São Miguel scops owl Temporal range: Quaternary

Scientific classification
- Domain: Eukaryota
- Kingdom: Animalia
- Phylum: Chordata
- Class: Aves
- Order: Strigiformes
- Family: Strigidae
- Genus: Otus
- Species: O. frutuosoi
- Binomial name: Otus frutuosoi Rando, Alcover, Olson & Pieper, 2013

= São Miguel scops owl =

- Authority: Rando, Alcover, Olson & Pieper, 2013

Extinct species of bird

The São Miguel scops owl (Otus frutuosoi) is a small extinct owl that once inhabited the island of São Miguel, in the Macaronesian archipelago of the Azores, in the North Atlantic Ocean. Its scientific specific name honours the 16th-century Azorean historian Gaspar Frutuoso.

==History==
The owl was described from subfossil bones. It is the first extinct owl species to be described from the Azores and only the second (the first being the Madeiran scops owl) from Macaronesia. The describers suggest that the most likely cause of extinction was human settlement in the 15th century, with its associated habitat destruction and the introduction of alien species.

==Description==
Compared with the Eurasian scops owl, the wings were smaller (two thirds the size of those of the Eurasian species), the legs longer (by 11.6%), and the pelvis both broader and shorter.
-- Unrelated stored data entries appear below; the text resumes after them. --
Lemma failing_call_at_threshold_opens_breaker_witness :
  let st1 := (invoke (Qna "q" Scenario.breaks) "u1" "s1" (Scenario.at_time 0)
                (create Scenario.one_strike)).1.1 in
  CircuitBreaker._state (_circuit_breaker st1) = CircuitBreaker.open
  ∧ CircuitBreaker._last_failure (_circuit_breaker st1)
    = at_record_failure (Scenario.at_time 0)
  ∧ ∀ next user_next session_next clk_next,
      valid next = true →
      at_can_execute clk_next - at_record_failure (Scenario.at_time 0)
      < CircuitBreaker._timeout (_circuit_breaker (create Scenario.one_strike)) →
      invoke next user_next session_next clk_next st1
      = (st1, [EvCanExecute],
         inl (CircuitOpenError "Service temporarily unavailable")).
Proof.
  refine (failing_call_at_threshold_opens_breaker (Qna "q" Scenario.breaks)
            "u1" "s1" (Scenario.at_time 0) (create Scenario.one_strike)
            (Sdk.OtherError "boom") _ _ _ _ _ _);
    first [by_computation | vm_compute; discriminate].
Defined.

End GatewayComposition.

(** * Reporting to the breaker, streams and sequences of calls *)

Section GatewayReports.

Import ResearchTool Gateway.

Local Opaque _cache_key.

Lemma reports_in_runs c :
  filter (λ ev, ev = EvRecordSuccess ∨ ev = EvRecordFailure) (runs c) = [].
Proof.
  pose proof (runs_sdk c) as Hsdk.
  induction Hsdk as [|x l Hx _ IH]; [done|].
  rewrite filter_cons_False; [done|]. intros [-> | ->]; done.
Qed.

Lemma reports_in_store c :
  filter (λ ev, ev = EvRecordSuccess ∨ ev = EvRecordFailure) (store_events c)
  = [].
Proof.
  unfold store_events. destruct (cache_key c); [|done].
  rewrite filter_cons_False; [done|]. intros [?|?]; done.
Qed.

Lemma upstream_after_admission user_id (l : list Event) :
  EvUpstream 1 ∈ EvCanExecute :: EvCheck user_id :: l ↔ EvUpstream 1 ∈ l.
Proof.
  rewrite !elem_of_cons. split; [|by right; right].
  intros [?|[?|?]]; done.
Qed.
It was also generally smaller than the Madeira Scops Owl. The proportions of its limbs and wing loading indicate that it lived mainly on the ground and had only a limited ability to fly. The distinctive anatomical features shown by this species has led scientists to conclude that it was an insectivore which probably lived on the forest floor of the laurisilva, where it would have hunted and sheltered.

==Taxonomy==
A similar extinct species, the Madeiran scops owl Otus mauli, has deen described from two islands in the Madeira archipelago but the São Miguel scops owl differs from the Madieran species by the smaller size of many of its bones, especially the ulna and tibiotarsus.